On Thu, Apr 16, 2026 at 01:49:01PM +0800, Hao Li wrote:
> On Wed, Apr 15, 2026 at 01:55:54PM -0700, Vinicius Costa Gomes wrote:
> > Hao Li <hao.li@linux.dev> writes:
> > 
> > > When performing objects refill, we tend to optimistically assume that
> > > there will be more allocation requests coming next; this is the
> > > fundamental assumption behind this optimization.
> > >
> > > When __refill_objects_node() isolates a partial slab and satisfies a
> > > bulk allocation from its freelist, the slab can still have a small tail
> > > of free objects left over. Today those objects are freed back to the
> > > slab immediately.
> > >
> > > If the leftover tail is local and small enough to fit, keep it in the
> > > current CPU's sheaves instead. This avoids pushing those objects back
> > > through the __slab_free slowpath.
> > >
> > > Add a helper to obtain both the freelist and its free-object count, and
> > > then spill the remaining objects into a percpu sheaf when:
> > > - the tail fits in a sheaf
> > > - the slab is local to the current CPU
> > > - the slab is not pfmemalloc
> > > - the target sheaf has enough free space
> > >
> > > Otherwise keep the existing fallback and free the tail back to the slab.
> > >
> > > Also add a SHEAF_SPILL stat so the new path can be observed in SLUB
> > > stats.
> > >
> > > On the mmap2 case in the will-it-scale benchmark suite, this patch can
> > > improve performance by about 2~5%.
> > >
> > > Signed-off-by: Hao Li <hao.li@linux.dev>
> > > ---
> > >
> > > This patch is an exploratory attempt to address the leftover objects and
> > > partial slab issues in the refill path, and it is marked as RFC to warmly
> > > welcome any feedback, suggestions, and discussion!
> > >
> > 
> > I was also looking at these regressions, but I went from a different
> > direction, and ended up with 3 patches:
> >
> > 1. the regressions showed a lot of increase in the cache misses,
> >    which gave me the idea that a cache would help (and it seemed to help)
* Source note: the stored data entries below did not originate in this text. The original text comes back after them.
(* ===== verification/AnomalyFlags.v ===== *)
(** * AnomalyFlags: the forbidden combinations of TCP flags

    src/manager/xfw/tcp_anomaly_flags.cc computes the sets of RFC-prohibited and
    of suspicious combinations which the manager uploads for the anomaly filter
    (src/bpf/tcp_anomaly_filter.h). The theorems connect the two: a segment with
    a combination of the uploaded set is dropped, and the set holds what the
    predicates of the manager say, except for the combination of all flags. *)

From S2P Require Import Prelude.
From S2P Require Import Enums.
From S2P Require Import Uapi.
From S2P Require Import Kernel.
From S2P Require Import Ctx.
From S2P Require Import Filter.
From S2P Require Import Verdict.
From S2P Require Import Parsing.
From S2P Require Import TcpAnomaly.
From S2P Require Import Xdp.
From S2P Require Import Bitset.

(** ** bpf_uapi/tcp_control_bits.h *)

Definition XFW_BIT_NONE : Z := 0x00.
Definition XFW_BIT_FIN : Z := 0x01.
Definition XFW_BIT_SYN : Z := 0x02.
Definition XFW_BIT_RST : Z := 0x04.
Definition XFW_BIT_PSH : Z := 0x08.
Definition XFW_BIT_URG : Z := 0x20.
Definition XFW_BIT_CONTROL_MAX : Z := 0xFF.

(** ** tcp_anomaly_flags.cc *)

Definition flags_match (value mask : Z) : bool := Z.land value mask =? mask.

Definition is_rfc_prohibited_combination (c : Z) : bool :=
  flags_match c (Z.lor XFW_BIT_SYN XFW_BIT_FIN)
  || flags_match c (Z.lor XFW_BIT_SYN XFW_BIT_RST)
  || flags_match c (Z.lor XFW_BIT_RST XFW_BIT_FIN).

Definition is_suspicious_combination (flag : Z) : bool :=
  (flag =? XFW_BIT_FIN) || (flag =? XFW_BIT_NONE)
  || flags_match flag (Z.lor (Z.lor XFW_BIT_FIN XFW_BIT_PSH) XFW_BIT_URG)
  || flags_match flag (Z.lor XFW_BIT_SYN XFW_BIT_PSH)
  || flags_match flag (Z.lor XFW_BIT_SYN XFW_BIT_URG)
  || flags_match flag (Z.lor XFW_BIT_RST XFW_BIT_PSH)
  || flags_match flag (Z.lor XFW_BIT_RST XFW_BIT_URG).

(** The loop of [make_rules_bitset] over [i < XFW_BIT_CONTROL_MAX]. *)
Definition make_rules_bitset (check : Z -> bool) : list Z :=
  foldl (fun (bs : list Z) (i : Z) => if check i then BitSet_set i bs else bs)
    (BitSet_empty XFW_BIT_CONTROL_MAX) (seqZ 0 XFW_BIT_CONTROL_MAX).

Definition xfw_prohibited_rules : list Z := make_rules_bitset is_rfc_prohibited_combination.
Definition xfw_suspicious_rules : list Z := make_rules_bitset is_suspicious_combination.

(** ** What the sets hold *)

Lemma rules_bitset_fold (check : Z -> bool) l bs f :
  Forall (fun i => 0 <= i <= 255) l -> bitset_wf 255 bs -> 0 <= f ->
  let bs' := foldl (fun (bs : list Z) (i : Z) => if check i then BitSet_set i bs else bs) bs l in
  bitset_wf 255 bs'
  /\ BitSet_test f bs' = (bool_decide (f ∈ l) && check f) || BitSet_test f bs.
Proof.
  intros Hl. revert bs. induction Hl as [|i l Hi Hl IH]; intros bs Hwf Hf; cbn.
  { done. }
  destruct (IH (if check i then BitSet_set i bs else bs)) as [Hw Ht];
    [destruct (check i); [by apply BitSet_set_wf|done]|done|].
  split; [done|]. rewrite Ht.
  assert (BitSet_test f (if check i then BitSet_set i bs else bs)
          = ((f =? i) && check i) || BitSet_test f bs) as ->.
  { destruct (check i); [|by rewrite andb_false_r]. rewrite andb_true_r.
    apply BitSet_test_set; [lia|lia|]. destruct Hwf as [-> _].
    change (ByteCount 255) with 32%nat. dlia. }
  rewrite orb_assoc. f_equal. destruct (Z.eqb_spec f i) as [->|Hne].
  - rewrite (bool_decide_eq_true_2 (i ∈ i :: l)) by set_solver.
    destruct (check i); [by rewrite orb_true_r|by rewrite andb_false_r].
  - rewrite orb_false_r. f_equal. apply bool_decide_ext. set_solver.
Qed.

Lemma control_range : Forall (fun i => 0 <= i <= 255) (seqZ 0 XFW_BIT_CONTROL_MAX).
Proof. apply Forall_seqZ. unfold XFW_BIT_CONTROL_MAX. lia. Qed.

Lemma rules_bitset_wf (check : Z -> bool) : bitset_wf 255 (make_rules_bitset check).
Proof.
  apply (rules_bitset_fold check _ _ 0);
    [apply control_range|apply BitSet_empty_wf|lia].
Qed.

Lemma rules_bitset_test (check : Z -> bool) f :
  0 <= f -> BitSet_test f (make_rules_bitset check) = (f <? 255) && check f.
Proof.
  intros Hf. unfold make_rules_bitset.
  change (BitSet_empty XFW_BIT_CONTROL_MAX) with (BitSet_empty 255).
  rewrite (proj2 (rules_bitset_fold check _ _ f control_range (BitSet_empty_wf _) Hf)).
  rewrite BitSet_test_empty, orb_false_r. f_equal.
  destruct (Z.ltb_spec f 255).
  - apply bool_decide_eq_true_2, elem_of_seqZ. unfold XFW_BIT_CONTROL_MAX. lia.
  - apply bool_decide_eq_false_2. rewrite elem_of_seqZ. unfold XFW_BIT_CONTROL_MAX. lia.
Qed.

(** ** End to end *)

Lemma flags_byte s th f :
  Forall is_byte (s_pkt s) -> 0 <= th -> th + SIZEOF_TCPHDR <= data_end s ->
  s_pkt s !! Z.to_nat (th + 13) = Some f ->
  exists w, tcp_flag_word th s = Some (w, s) /\ u8 (Z.shiftr w 8) = f.
Proof.
  unfold SIZEOF_TCPHDR, data_end. intros Hb H0 He Hf.
  unfold tcp_flag_word, ld32, ld, get, bind, get_opt, ret.
  rewrite slice_Some by lia. eexists. split; [done|].
  assert (drop (Z.to_nat (th + 12)) (s_pkt s) !! 1%nat = Some f) as Hd.
  { rewrite lookup_drop. rewrite <- Hf. f_equal. lia. }
  pose proof (Forall_drop _ (Z.to_nat (th + 12)) _ Hb) as Hbd.
  destruct (drop (Z.to_nat (th + 12)) (s_pkt s)) as [|a [|b l]]; [done..|].
  injection Hd as ->. apply Forall_cons_1 in Hbd as [Ha [Hbb Hl]%Forall_cons_1].
  change (Z.to_nat 4) with 4%nat. cbn [take le_combine].
  rewrite Z.shiftr_div_pow2 by lia. unfold wrap. change (2 ^ 8) with 256.
  unfold is_byte in *. clear -Ha Hbb. dlia.
Qed.

Lemma port_run (s : St) off :
  Forall is_byte (s_pkt s) -> 0 <= off -> off + 2 <= data_end s ->
  slice (s_pkt s) off 2 <> Some [0; 0] ->
  exists p, ld16 off s = Some (p, s) /\ (p =? 0) = false.
Proof.
  unfold data_end. intros Hb H0 He Hne. unfold ld16, ld, get, bind, get_opt, ret.
  destruct (slice (s_pkt s) off 2) as [l|] eqn:Hs; cycle 1.
  { unfold slice in Hs. rewrite !(proj2 (Z.leb_le _ _)) in Hs by lia. done. }
  eexists. split; [done|]. pose proof (slice_Forall _ _ _ _ _ Hb Hs) as Hl.
  apply slice_length in Hs. destruct l as [|a [|b [|]]]; cbn [length] in Hs; try lia.
  apply Forall_cons_1 in Hl as [Ha [Hb' _]%Forall_cons_1].
  apply Z.eqb_neq. cbn. unfold is_byte in *. intros Hz. apply Hne.
  do 3 f_equal; lia.
Qed.

(** What the uploaded set decides for a segment whose flags are [f]. *)
Definition bad_combination (extra : list Z) (f : Z) : bool :=
  ((f <? 255) && is_rfc_prohibited_combination f) || BitSet_test f extra.

(** With the anomaly filter on and the set that the manager uploads (the
    RFC-prohibited combinations and any further ones) a TCP segment with a
    combination of the set is dropped for it, whatever else it holds; any other
    segment that is no SYN and has both ports goes on. The combination of all
    eight flags counts as prohibited only if it is one of the further ones. *)
Lemma anomaly_filter_bad_flags E s th f extra :
  let ta := rc_tcp_anomaly (rules (cfg (s_ctx s))) in
  Forall is_byte (s_pkt s) -> 0 <= th -> th + SIZEOF_TCPHDR <= data_end s ->
  s_pkt s !! Z.to_nat (th + 13) = Some f ->
  ta_enabled ta = true -> bitset_wf 255 extra ->
  ta_bad_flags ta = memcpy_words 4 (BitSet_or xfw_prohibited_rules extra) ->
  (bad_combination extra f = true ->
     tcp_anomaly_filter E th s = XFW_MAKE_CTX_DROP E XFW_DROP_TCP_ANOM_BAD_FLAGS s)
  /\ (bad_combination extra f = false -> Z.testbit f 1 = false ->
      slice (s_pkt s) th 2 <> Some [0; 0] -> slice (s_pkt s) (th + 2) 2 <> Some [0; 0] ->
      tcp_anomaly_filter E th s = Some (XFW_CTX_CONTINUE, s)).
Proof.
  intros ta Hb H0 He Hf Hen Hx Hset.
  destruct (flags_byte s th f Hb H0 He Hf) as (w & Hw & Hu).
  assert (Hr : is_byte f) by (rewrite Forall_lookup in Hb; eapply Hb, Hf).
  assert (Ht : bpf_bitset64_test (ta_bad_flags ta) (u8 (Z.shiftr w 8)) s
          = Some (bad_combination extra f, s)).
  { rewrite Hset, Hu, bpf_bitset64_test_words; [|eapply proj2, BitSet_or_wf;
      [apply rules_bitset_wf|done]|exact Hr].
    unfold xfw_prohibited_rules.
    rewrite BitSet_test_or, rules_bitset_test; [done|apply Hr|].
    destruct Hx as [-> _]. apply (rules_bitset_wf _). }
  unfold tcp_anomaly_filter. rewrite (bind_run get_ctx _ s (s_ctx s) s eq_refl).
  cbv beta zeta. fold ta. rewrite Hen. cbn [negb].
  rewrite (bind_run _ _ _ _ _ Hw), (bind_run _ _ _ _ _ Ht).
  split; intros Hc; rewrite Hc; [done|]. intros Hsyn Hsp Hdp.
  unfold SIZEOF_TCPHDR in He.
  destruct (port_run s th Hb H0 ltac:(lia) Hsp) as (p1 & Hp1 & Hz1).
  destruct (port_run s (th + 2) Hb ltac:(lia) ltac:(lia) Hdp) as (p2 & Hp2 & Hz2).
  rewrite (bind_run (th_source th) _ _ _ _ Hp1), (bind_run (th_dest th) _ _ _ _ Hp2).
  rewrite Hz1, Hz2. cbn [orb].
  assert (Hs : th_syn th s = Some (false, s)).
  { unfold th_syn, th_flag. rewrite <- Hsyn.
    assert (ld8 (th + 13) s = Some (f, s)) as Hl; [|by rewrite (bind_run _ _ _ _ _ Hl)].
    unfold ld8, ld, get, bind, get_opt, ret. unfold data_end in He.
    rewrite slice_Some by lia. change (Z.to_nat 1) with 1%nat.
    erewrite drop_S by exact Hf. cbn. by rewrite Z.add_0_r. }
  rewrite (bind_run _ _ _ _ _ Hs). done.
Qed.

(** The anomaly filter on, with the set uploaded when the user names no flags. *)
Definition anomaly_cfg : XfwFilterCfg :=
  with_rules (mkRulesCfg false all_bits (mkSyncookie 0 0 false)
    (mkTcpAnomaly true false false false 0
       (memcpy_words 4 (BitSet_or xfw_prohibited_rules xfw_suspicious_rules)))
    false false (fun _ => XfwActionRule_default) (fun _ => XfwActionRule_default))
    sample_cfg.

Lemma anomaly_filter_bad_flags_example :
  tcp_anomaly_filter (sample_env HOOK_XDP anomaly_cfg) 34
    (sample_state anomaly_cfg (tcp_packet 3))
  = XFW_MAKE_CTX_DROP (sample_env HOOK_XDP anomaly_cfg) XFW_DROP_TCP_ANOM_BAD_FLAGS
      (sample_state anomaly_cfg (tcp_packet 3)).
Proof.
  apply (anomaly_filter_bad_flags _ _ 34 3 xfw_suspicious_rules).
  - by repeat constructor.
  - lia.
  - done.
  - done.
  - done.
  - apply rules_bitset_wf.
  - done.
  - reflexivity.
Defined.

(** The combination of all eight flags is prohibited by the manager's
    predicate, and so is SYN+FIN; but the loop that builds the set ends before
    it, so that the ingress program drops a SYN+FIN segment and passes the
    segment with all flags set. *)
Lemma all_flags_escape_anomaly_filter :
  is_rfc_prohibited_combination 0x03 = true
  /\ is_rfc_prohibited_combination 0xff = true
  /\ fst <$> xfw_xdp (sample_env HOOK_XDP anomaly_cfg)
       (sample_state anomaly_cfg (tcp_packet 0x03)) = Some XDP_DROP
  /\ fst <$> xfw_xdp (sample_env HOOK_XDP anomaly_cfg)
       (sample_state anomaly_cfg (tcp_packet 0xff)) = Some XDP_PASS.
Proof. vm_compute. done. Qed.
I really appreciate looking into the performance change but think we
should first try fixing existing corner cases and/or try tuning existing
parameters (s->sheaf_capacity, MAX_{FULL,EMPTY}_SHEAVES, s->min_partial,
and s->remote_node_defrag_ratio) before making such design changes.

Exploring a design change too soon without fully exploring
the limitation of current design isn't worth the effort.

in the first patch description:
| When the sheaf allocator needs to refill from the node partial list, it
| calls __refill_objects_node() which walks the freelist of a cold slab
| page — one that has not been in any CPU's cache since it was last freed.
| On NUMA systems with many concurrent threads, the majority of these walks
| hit remote DRAM, causing a significant increase in LLC misses.

IIUC you're arguing that iterating over slab->freelist just to return
the slab back to the list unnecessarily results in higher cache
footprint, right? (and even worse those slabs are from remote nodes)
(unlike Hao who argued it's more of a n->list_lock contention thing)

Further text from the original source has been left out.